Some customers were not happy about the “unreasonable” charges for using robots. How can you with a straight face say that I need to pay for the services of this R2D2-looking thing, whether or not I use him to get me a granola bar that I can’t walk to the lobby for? (T819).
Sadness
A small number of reviewers express sad feelings (i.e., 0.9%), as shown in Table 4. The malfunctioning or the lack of efficiency of service robots created feelings of sadness, particularly among kids. Disappointed that the robot-powered bag storage was full when I wanted to use it (T178). Parents were particularly disappointed, rather than sad, because their kids could not play with the service robots. Sadly, the Robot dog, with which my kids were looking forward to interacting with, was not charged for our stay (T549).
The fact that robots were used to replace human workers generated some sad feelings, too. Hotel customers were concerned about humans being replaced by robots, feeling sad about the employment prospect of the hotel staff. …and a robot that delivers non-food room-service requests, for example, a toothbrush. This did not feel uncomfortable, but it made me sad to think about how computers can substitute for people (T1332).
Results From Thematic Analysis
The preceding critical manual analysis of machine learning results revealed the limitations of the machine learning approach in accurately detecting emotions.
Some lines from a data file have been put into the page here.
(** The rule's verdict on every touchpoint, in row [r]. *)
Definition rowBits {usingBatch} (touchpoints : list (PrivateTouchpoint usingBatch))
    (attributionRule : AttributionRule usingBatch)
    (thresholds : list (list (SecTimestamp usingBatch))) (r : nat)
    (conv : PrivateConversion usingBatch) : list bool :=
  bit_row r <$> attributableBits touchpoints attributionRule thresholds conv.

(** The rule's verdict and the ad id of every touchpoint, in row [r]. *)
Definition rowPairs {usingBatch} (touchpoints : list (PrivateTouchpoint usingBatch))
    (attributionRule : AttributionRule usingBatch)
    (thresholds : list (list (SecTimestamp usingBatch))) (r : nat)
    (conv : PrivateConversion usingBatch) : list (bool * N) :=
  pair_row r <$> attributableBitsV2 touchpoints attributionRule thresholds conv.

(** ** Reading the touchpoint arrays event by event *)

(** The original ad ids of all events, in array order. *)
Definition originalAdIds (usingBatch : bool) : list (TouchpointT usingBatch) → list N :=
  match usingBatch with
  | true => λ touchpoints, touchpoints ≫= tp_originalAdId (usingBatch:=true)
  | false => λ touchpoints,
      touchpoints ≫= fmap (M:=list) (tp_originalAdId (usingBatch:=false))
  end.

(** The pair (original ad id, ad id) of every event, in array order. *)
Definition adIdPairs (usingBatch : bool) : list (TouchpointT usingBatch) → list (N * N) :=
  match usingBatch with
  | true => λ touchpoints,
      touchpoints ≫= λ tp : Touchpoint true, zip (tp_originalAdId tp) (tp_adId tp)
  | false => λ touchpoints,
      touchpoints ≫= fmap (M:=list) (λ tp : Touchpoint false, (tp_originalAdId tp, tp_adId tp))
  end.

(** The ad ids as the input arrives: no event carries one yet.  The loader
    of the game (MainUtil.h) builds every touchpoint with the compressed ad
    id 0. *)
Definition adIdsUnset (usingBatch : bool) (touchpoints : list (TouchpointT usingBatch))
    : Prop :=
  Forall (λ pair : N * N, pair.2 = 0%N) (adIdPairs usingBatch touchpoints).

(** The touchpoints as retrieveValidOriginalAdIds leaves them: the original ad
    id of every event replaced by what was opened to the publisher. *)
Definition revealedTouchpoints (inputEncryption : InputEncryption) (openToPublisher : N → N)
    (usingBatch : bool) : list (TouchpointT usingBatch) → list (TouchpointT usingBatch) :=
  match usingBatch with
  | true => fmap (M:=list) (λ tp : Touchpoint true,
      set_originalAdId (usingBatch:=true)
        (revealAdId inputEncryption openToPublisher <$> tp_originalAdId tp) tp)
  | false => fmap (M:=list) (fmap (M:=list) (λ tp : Touchpoint false,
      set_originalAdId (usingBatch:=false)
        (revealAdId inputEncryption openToPublisher (tp_originalAdId tp)) tp))
  end.

(** The input of the spec's example, original ad ids 500, 17, 500, 0, 42, as
    one batched touchpoint over five users and as rows of single events. *)
Definition exampleBatch : list (TouchpointT true) :=
  [mkTouchpoint (usingBatch:=true) [0; 0; 0; 0; 0]%N [false; false; false; false; false]
     [100; 200; 300; 0; 400]%N [500; 17; 500; 0; 42]%N [0; 0; 0; 0; 0]%N].

Definition exampleEvent (originalAdId : N) : Touchpoint false :=
  mkTouchpoint (usingBatch:=false) 0%N false 100%N originalAdId 0%N.

Definition exampleRows : list (TouchpointT false) :=
  [[exampleEvent 500; exampleEvent 17]; [exampleEvent 500; exampleEvent 0; exampleEvent 42]].

(** One batched touchpoint over [n] users whose original ad ids are
    [1, 2, ..., n]. *)
Fixpoint countFrom (fuel : nat) (start : N) : list N :=
  match fuel with
  | O => []
  | S fuel' => start :: countFrom fuel' (start + 1)%N
  end.

Definition distinctAdIds (n : N) : list (TouchpointT true) :=
  [mkTouchpoint (usingBatch:=true) [] [] [] (countFrom (N.to_nat n) 1%N) []].

(** What the rewriting did to an event: a positive original id is looked up
    in the map, the id 0 gets [fallback]. *)
Definition rewritten (m : gmap N N) (fallback : option N) (p : N * N) : Prop :=
  ((0 < p.1)%N → m !! p.1 = Some p.2) ∧
  (p.1 = 0%N → ∀ a, fallback = Some a → p.2 = a).

(** The example after compression: 17 → 1, 42 → 2, 500 → 3, and 0 stays 0. *)
Definition exampleBatchCompressed : list (TouchpointT true) :=
  [mkTouchpoint (usingBatch:=true) [0; 0; 0; 0; 0]%N [false; false; false; false; false]
     [100; 200; 300; 0; 400]%N [500; 17; 500; 0; 42]%N [3; 1; 3; 0; 2]%N].

Definition exampleCompressedEvent (originalAdId adId : N) : Touchpoint false :=
  mkTouchpoint (usingBatch:=false) 0%N false 100%N originalAdId adId.

Definition exampleRowsCompressed : list (TouchpointT false) :=
  [[exampleCompressedEvent 500 3; exampleCompressedEvent 17 1];
   [exampleCompressedEvent 500 3; exampleCompressedEvent 0 0; exampleCompressedEvent 42 2]].

Definition exampleArtifact : gmap string N :=
  <["1" := 17%N]> (<["2" := 42%N]> (<["3" := 500%N]> ∅)).

(** The pair (original ad id, ad id) of the last event after compression. *)
Definition lastPair (r : result (list (TouchpointT true) * gmap string N)) : option (N * N) :=
  match r with
  | Ok (touchpoints, _) => last (adIdPairs true touchpoints)
  | Err _ => None
  end.

(** * Further readings of the engine's arguments and results *)

(** ** One user of a batch

    Row [r] of a batched touchpoint, conversion, threshold list and output
    record: what row-wise execution holds for that user. *)
Definition touchpointRow (r : nat) (tp : PrivateTouchpoint true) : PrivateTouchpoint false :=
  mkPrivateTouchpoint (usingBatch:=false)
    (bit_row r (ptp_isClick tp)) (num_row r (ptp_ts tp)) (num_row r (ptp_adId tp)).

Definition conversionRow (r : nat) (conv : PrivateConversion true) : PrivateConversion false :=
  mkPrivateConversion (usingBatch:=false) (num_row r (pc_ts conv)) (num_row r (pc_convValue conv)).

Definition thresholdRow (r : nat) (threshold : list (SecTimestamp true))
    : list (SecTimestamp false) :=
  num_row r <$> threshold.

Definition recordRow (r : nat) (rec : AttributionReformattedOutputFmt true)
    : AttributionReformattedOutputFmt false :=
  mkAttributionReformattedOutputFmt (usingBatch:=false)
    (num_row r (ad_id rec)) (num_row r (conv_value rec)) (bit_row r (is_attributed rec)).

(** The batched rule answers in row [r], on the given arrays, what the
    row-wise rule answers on row [r] of its arguments. *)
Definition rulesAgree (batchRule : AttributionRule true) (rowRule : AttributionRule false)
    (touchpoints : list (PrivateTouchpoint true)) (conversions : list (PrivateConversion true))
    (thresholds : list (list (SecTimestamp true))) (r : nat) : Prop :=
  Forall (λ conv,
    Forall (λ p : PrivateTouchpoint true * list (SecTimestamp true),
      bit_row r (isAttributable batchRule p.1 conv p.2) =
        isAttributable rowRule (touchpointRow r p.1) (conversionRow r conv)
          (thresholdRow r p.2))
      (zip touchpoints thresholds)) conversions.

(** How a helper's call ends when it does not return. *)
Definition zeroBatch (usingBatch : bool) (batchSize : N) : Prop :=
  usingBatch = true ∧ batchSize = 0%N.

Definition lengthMismatch {A B C} (conversions : list A) (touchpoints : list B)
    (thresholds : list C) : Prop :=
  conversions ≠ [] ∧ length touchpoints ≠ length thresholds.

Definition batchSizeError : error :=
  invalid_argument "Must provide positive batch size for batch execution!".

Definition lengthError : error :=
  check_failure "touchpoints and thresholds are not the same length.".

(** ** Thresholds *)

(** The thresholds of clear touchpoints, array by array. *)
Definition plaintextThresholds (usingBatch : bool) :
    AttributionRule usingBatch → list (TouchpointT usingBatch) →
    list (list (SecTimestampT usingBatch)) :=
  match usingBatch with
  | true => λ attributionRule touchpoints,
      computeThresholdsPlaintext attributionRule <$> touchpoints
  | false => λ attributionRule touchpoints,
      fmap (M:=list) (computeThresholdsPlaintext attributionRule) <$> touchpoints
  end.

(** The thresholds of one private touchpoint and the click flag of its clear
    counterpart. *)
Definition privateThreshold {usingBatch} (attributionRule : AttributionRule usingBatch)
    (batchSize : N) (ptp : PrivateTouchpoint usingBatch) (tp : Touchpoint usingBatch)
    : list (SecTimestamp usingBatch) :=
  computeThresholdsPrivate attributionRule ptp (tp_isClick tp) batchSize.

(** Row-wise, every private row finds a clear row at least as long under
    its index (an empty private row asks for nothing). *)
Definition rowsFit {A B} (privateTouchpoints : list (list A)) (touchpoints : list (list B))
    : Prop :=
  ∀ i privateRow, privateTouchpoints !! i = Some privateRow →
    length privateRow ≤ length (default [] (touchpoints !! i)).

(** The arrays a helper is called with line up: in batch mode the touchpoint
    and threshold arrays have one length; row-wise they have the same rows,
    and the two rows of a user have one length. *)
Definition helperArraysAgree (usingBatch : bool) :
    list (PrivateTouchpointT usingBatch) → list (list (SecTimestampT usingBatch)) → Prop :=
  match usingBatch with
  | true => λ tpArrays thresholdArrays, length tpArrays = length thresholdArrays
  | false => λ tpArrays thresholdArrays,
      Forall2 (λ (tpRow : list (PrivateTouchpoint false))
                 (thresholdRow : list (list (SecTimestamp false))),
                 length tpRow = length thresholdRow) tpArrays thresholdArrays
  end.

(** ** Ad-id compression *)

(** The touchpoints with their ad ids blanked: everything the rewriting is
    not meant to touch. *)
Definition withoutAdIds (usingBatch : bool) :
    list (TouchpointT usingBatch) → list (TouchpointT usingBatch) :=
  match usingBatch with
  | true => fmap (M:=list) (set_adId (usingBatch:=true) [])
  | false => fmap (M:=list) (fmap (M:=list) (set_adId (usingBatch:=false) 0%N))
  end.

(** The set of ids the compression stage maps: the positive original ad ids,
    as opened to the publisher. *)
Definition distinctOriginalAdIds (inputEncryption : InputEncryption)
    (openToPublisher : N → N) (usingBatch : bool)
    (touchpoints : list (TouchpointT usingBatch)) : gset N :=
  foldl insertValid ∅
    (revealAdId inputEncryption openToPublisher <$> originalAdIds usingBatch touchpoints).

Definition tooManyAdIds : error :=
  check_failure "Number of ad Ids cannot be more than 65,536.".

(** The example's ids in another order and another shape: two batched
    touchpoints over three users. *)
Definition exampleBatchShuffled : list (TouchpointT true) :=
  [mkTouchpoint (usingBatch:=true) [0; 0; 0]%N [false; false; false]
     [100; 200; 300]%N [42; 0; 500]%N [0; 0; 0]%N;
   mkTouchpoint (usingBatch:=true) [1; 1; 1]%N [false; false; false]
     [150; 250; 350]%N [17; 17; 42]%N [0; 0; 0]%N].

(** In batch mode a touchpoint carries one ad id per original ad id. *)
Definition adIdsAligned (usingBatch : bool) : list (TouchpointT usingBatch) → Prop :=
  match usingBatch with
  | true => Forall (λ tp : Touchpoint true,
                      length (tp_adId tp) = length (tp_originalAdId tp))
  | false => λ _, True
  end.

(** ** The result of computeAttributions *)

(** The traced computation ends with [r], whatever calls were recorded
    before it. *)
Definition yields {A} (m : Traced A) (r : result A) : Prop :=
  ∀ trace, (m trace).1 = r.

(** Row [i] of [rows], for every [i] below [n], is what [f] returns on the
    [i]-th entries of the three arrays. *)
Definition rowwise {A B C D} (f : A → B → C → result D)
    (tpArrays : list A) (convArrays : list B) (thresholdArrays : list C)
    (n : nat) (rows : list D) : Prop :=
  length rows = n ∧
  ∀ i row, rows !! i = Some row →
    ∃ tpRow convRow thresholdRow,
      tpArrays !! i = Some tpRow ∧ convArrays !! i = Some convRow ∧
      thresholdArrays !! i = Some thresholdRow ∧
      f tpRow convRow thresholdRow = Ok row.

(** What the driver stores for a rule in format V1: in batch mode the
    result of one call of the helper on the shard, row-wise the results of
    the helper on the arrays of each id. *)
Definition helperResults (usingBatch : bool) :
    list (PrivateTouchpointT usingBatch) → list (PrivateConversionT usingBatch) →
    AttributionRule usingBatch → list (list (SecTimestampT usingBatch)) → N →
    list (SecBitT usingBatch) → Prop :=
  match usingBatch with
  | true => λ tpArrays convArrays attributionRule thresholdArrays numIds attributions,
      computeAttributionsHelper tpArrays convArrays attributionRule thresholdArrays numIds
        = Ok attributions
  | false => λ tpArrays convArrays attributionRule thresholdArrays numIds attributions,
      rowwise (λ tpRow convRow thresholdRow,
                 computeAttributionsHelper tpRow convRow attributionRule thresholdRow numIds)
        tpArrays convArrays thresholdArrays (N.to_nat numIds) attributions
  end.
Therefore, we decided to integrate a thematic analysis to provide an in-depth understanding of the specific types of emotions arising from consumer reviews and clarify the inconsistencies in the previous analysis.
Thematic analysis is a flexible qualitative data analysis method that aims to search, analyze and report repeated patterns of meaning (themes) across a dataset (Fereday and Muir-Cochrane 2006; Spiggle 1994). We used systematic random sampling to select the reviews from our dataset for manual analysis, aiming for 50% of the sample (i.e., 4853 reviews). The researchers read the reviews to familiarize themselves with the data and generate initial codes. All robot-related review excerpts were underlined and later copied into a word document consisting of 451 pages and 265,790 words. Subsequently, the quotes from the reviews related to robot experiences were transferred into the coding document and organized predominantly using a theory-driven approach (Fereday and Muir-Cochrane 2006) based on the emotional categories available from the literature (e.g., Richins 1997). This approach is appropriate for specific research questions (Fereday and Muir-Cochrane 2006; Spiggle 1994), like in this study that aims to shed light on the properties and dimensions of consumer experience with service robots. The semantic or explicit level of themes identification was preferred (over the latent level) because our goal was not to look for anything beyond what the hotel customers had written in their reviews (Boyatzis 1998).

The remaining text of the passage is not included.